NOUVELLES
19/08/2013 12:18 EDT | Actualisé 19/10/2013 05:12 EDT

L'Allemagne, premier pays européen à reconnaître le "troisième genre"

Shutterstock
sex symbol

L'Allemagne sera, dès le 1er novembre prochain, le premier pays européen, autorisant les parents à inscrire un sexe "indéterminé" sur les certificats de naissance de leurs nourrissons, comme le rapporte The Guardian, citant le Süddeutsche Zeitung. Cette nouveauté concerne les enfants nés en Allemagne intersexués ; c'est-à-dire ceux dont les caractéristiques physiques suffisamment ambiguës ne permettent pas d'établir un genre déterminé.
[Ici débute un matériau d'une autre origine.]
(* ===== verification/Ordering.v ===== *)
(** * Comparison functions

    A comparison function of the source returns a negative, zero or positive number.
    [Lawful] says that one orders the values of a domain; comparisons built by looking
    at one key after the other are lawful when each key's is. *)

From S2P Require Import Prelude Text GoStd.
Import GoStd.

Open Scope Z_scope.

Module Ordering.

Class Lawful {A} (D : A → Prop) (cmp : A → A → Z) : Prop := {
  lawful_sign : ∀ x y, D x → D y → (cmp x y <? 0) = (0 <? cmp y x) ∧ (cmp x y =? 0) = (cmp y x =? 0);
  lawful_trans : ∀ x y z, D x → D y → D z → cmp x y ≤ 0 → cmp y z ≤ 0 → cmp x z ≤ 0;
}.

(** [if order := first; order != 0 { return order }; return second] *)
Definition then_by {A} (first second : A → A → Z) (x y : A) : Z := if first x y =? 0 then second x y else first x y.

Section Laws.
Context {A : Type} (D : A → Prop).

Lemma lawful_flip cmp `{!Lawful D cmp} x y : D x → D y → (cmp x y < 0 ↔ 0 < cmp y x) ∧ (cmp x y = 0 ↔ cmp y x = 0) ∧ (0 < cmp x y ↔ cmp y x < 0).
Proof.
  intros Hx Hy. destruct (lawful_sign x y Hx Hy) as [S1 S2], (lawful_sign y x Hy Hx) as [S3 S4].
  rewrite <- !Z.ltb_lt, <- !Z.eqb_eq. rewrite S1, S2, <- S3. tauto.
Qed.

Lemma lawful_total cmp `{!Lawful D cmp} x y : D x → D y → cmp x y ≤ 0 ∨ cmp y x ≤ 0.
Proof. intros Hx Hy. pose proof (lawful_flip cmp x y Hx Hy). lia. Qed.

#[export] Instance then_by_lawful first second `{!Lawful D first} `{!Lawful D second} : Lawful D (then_by first second).
Proof.
  split.
  - intros x y Hx Hy. unfold then_by. destruct (lawful_flip first x y Hx Hy) as (F1 & F2 & F3). destruct (lawful_sign (cmp := second) x y Hx Hy) as [S1 S2].
    destruct (Z.eqb_spec (first x y) 0) as [E|E].
    + rewrite (proj2 (Z.eqb_eq (first y x) 0)) by (by apply F2). done.
    + rewrite (proj2 (Z.eqb_neq (first y x) 0)) by (by rewrite <- F2). split; apply Bool.eq_iff_eq_true; rewrite ?Z.ltb_lt, ?Z.eqb_eq; lia.
  - intros x y z Hx Hy Hz. unfold then_by. pose proof (lawful_flip first x y Hx Hy). pose proof (lawful_flip first y z Hy Hz). pose proof (lawful_flip first x z Hx Hz).
    pose proof (lawful_trans (cmp := first) x y z Hx Hy Hz). pose proof (lawful_trans (cmp := first) y z x Hy Hz Hx). pose proof (lawful_trans (cmp := first) z x y Hz Hx Hy).
    pose proof (lawful_trans (cmp := second) x y z Hx Hy Hz).
    destruct (Z.eqb_spec (first x y) 0), (Z.eqb_spec (first y z) 0), (Z.eqb_spec (first x z) 0); lia.
Qed.

Lemma key_lawful (f : A → Z) : Lawful D (fun x y => f x - f y).
Proof. split; intros; [split; apply Bool.eq_iff_eq_true; rewrite ?Z.ltb_lt, ?Z.eqb_eq|]; lia. Qed.

Lemma text_lawful (f : A → string) : Lawful D (fun x y => Compare (f x) (f y)).
Proof.
  split.
  - intros x y _ _. pose proof (Compare_opp (f x) (f y)). split; apply Bool.eq_iff_eq_true; rewrite ?Z.ltb_lt, ?Z.eqb_eq; lia.
  - intros x y z _ _ _. apply Compare_trans.
Qed.

(** A comparison that agrees with a lawful one on the domain is lawful. *)
Lemma lawful_ext cmp cmp' : Lawful D cmp → (∀ x y, D x → D y → cmp' x y = cmp x y) → Lawful D cmp'.
Proof.
  intros Hl E. split.
  - intros x y Hx Hy. rewrite !E by done. by apply (lawful_sign (D := D)).
  - intros x y z Hx Hy Hz. rewrite !E by done. by apply (lawful_trans (D := D)).
Qed.

(** Sorting with a lawful comparison gives one list for all orders of its input, when
    only equal elements compare equal. *)
Lemma sort_permutation cmp `{!Lawful D cmp} l1 l2 : Forall D l1 → l1 ≡ₚ l2 → (∀ x y, x ∈ l1 → y ∈ l1 → cmp x y = 0 → x = y) →
  SortStableFunc cmp l1 = SortStableFunc cmp l2.
Proof.
  intros HD Hp Hsep. assert (Forall D l2) as HD2 by (by rewrite <- Hp). apply (sort_unique cmp).
  - intros x y. rewrite !SortStableFunc_perm. intros Hx Hy H1 H2. rewrite Forall_forall in HD. apply Hsep; [done..|].
    pose proof (lawful_flip cmp x y (HD x Hx) (HD y Hy)). lia.
  - by rewrite !SortStableFunc_perm.
  - apply (SortStableFunc_sorted cmp D); [by apply lawful_total|by apply lawful_trans|done].
  - apply (SortStableFunc_sorted cmp D); [by apply lawful_total|by apply lawful_trans|done].
Qed.

Lemma sort_sorted cmp `{!Lawful D cmp} l : Forall D l → StronglySorted (le_by cmp) (SortStableFunc cmp l).
Proof. intros HD. apply (SortStableFunc_sorted cmp D); [by apply lawful_total|by apply lawful_trans|done]. Qed.
End Laws.

Lemma sorted_lookup {A} (R : A → A → Prop) l i j x y : StronglySorted R l → l !! i = Some x → l !! j = Some y → (i < j)%nat → R x y.
Proof.
  intros Hs. revert i j. induction Hs as [|a l _ IH Ha]; intros [|i] [|j] Hi Hj Hlt; try done; try lia; cbn in *.
  - injection Hi as ->. rewrite Forall_forall in Ha. by eapply Ha, list_elem_of_lookup_2.
  - apply (IH i j); [done..|lia].
Qed.

End Ordering.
L'Allemagne, reconnaissait déjà légalement les transsexuels ; à savoir les individus appartenant déjà à un genre biologique identifié, mais ayant le sentiment d'appartenir à l'autre sexe. Elle fait donc un pas en direction des hermaphrodites. Car jusque-là, ces derniers étaient dans l'obligation d'être identifiés comme étant de sexe masculin ou féminin.
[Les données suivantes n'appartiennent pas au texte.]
Lemma validated_run_confined_witness :
  ∃ base mounts, Inputs sample_run = base :: mounts ∧
    Forall (fun m => ∃ j n, (j < 3)%nat ∧ Nodes sample_ir !! j = Some n ∧ ID n = m ∧
                            (Operation n = "cache" ∨ Operation n = "secret")) mounts.
Proof.
  destruct (@validated_run_confined plain_text sample_ir 3 sample_run) as (_ & _ & base & mounts & Hi & _ & Hm).
  - vm_compute. reflexivity.
  - reflexivity.
  - reflexivity.
  - exists base, mounts. split; [exact Hi|exact Hm].
Defined.

(** The paths of a validated graph stay where they are put: the destination of
    a copy, the target of a cache or secret and the working directory of a run are
    rooted paths of plain segments (no empty, "." or ".." segment), and secrets
    are mounted below /run/secrets/ only. *)
Theorem validated_paths_contained `{GoText} ir node key :
  Validate ir = Ok tt → node ∈ Nodes ir → path_attribute (Operation node) = Some key →
  ∃ p, attr node key = AnyString p ∧ contained p ∧
       (Operation node = "secret" → HasPrefix p "/run/secrets/" = true).
Proof.
  intros Hv Hn Hk. apply Validate_nodes in Hv as (st & Hst & _). apply list_elem_of_lookup in Hn as [i Hn].
  destruct (visited_node _ _ _ _ _ Hst Hn) as (_ & _ & seen & Hnode & _).
  destruct (validateNode_path _ _ _ _ _ Hnode Hk) as (p & Hp & Hs & Hsec).
  exists p. split_and!; [done|by apply safeAbsolutePath_contained|done].
Qed.

Lemma validated_paths_contained_witness :
  ∃ p, attr sample_secret "target" = AnyString p ∧ contained p ∧
       (Operation sample_secret = "secret" → HasPrefix p "/run/secrets/" = true).
Proof.
  apply (@validated_paths_contained plain_text sample_ir).
  - vm_compute. reflexivity.
  - simpl. set_solver.
  - reflexivity.
Defined.

End BuildIR.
Mais dès novembre, chaque individu dont le sexe est "indéterminé" aura la possibilité, tout au long de sa vie, de modifier son identité sexuelle sur son certificat de naissance, s'il décide de devenir homme ou femme.

Cette décision a été prise par Berlin à la suite d'une recommandation faite par la Cour constitutionnelle, d'après qui la reconnaissance du genre "ressenti et vécu" doit être un droit personnel et humain.

En Europe, cette ambiguïté sexuelle concernerait un nouveau-né sur 5000, dont 200 par an en France. Elle résulte d'une maladie des surrénales, qui fabriquent alors plus d'androgènes qu'elles ne devraient. En conséquence, les embryons féminins se retrouvent virilisés.

Pour accéder à une sexualité déterminée et non plus ambiguë, il est en général nécessaire de subir une à plusieurs opérations. Réalisées peu après la naissance, celles-ci sont dénoncées par les associations de défense des droits des intersexués, qui plaident pour que ces interventions soient réalisées à un âge plus avancé pour que le patient puisse décider de lui-même.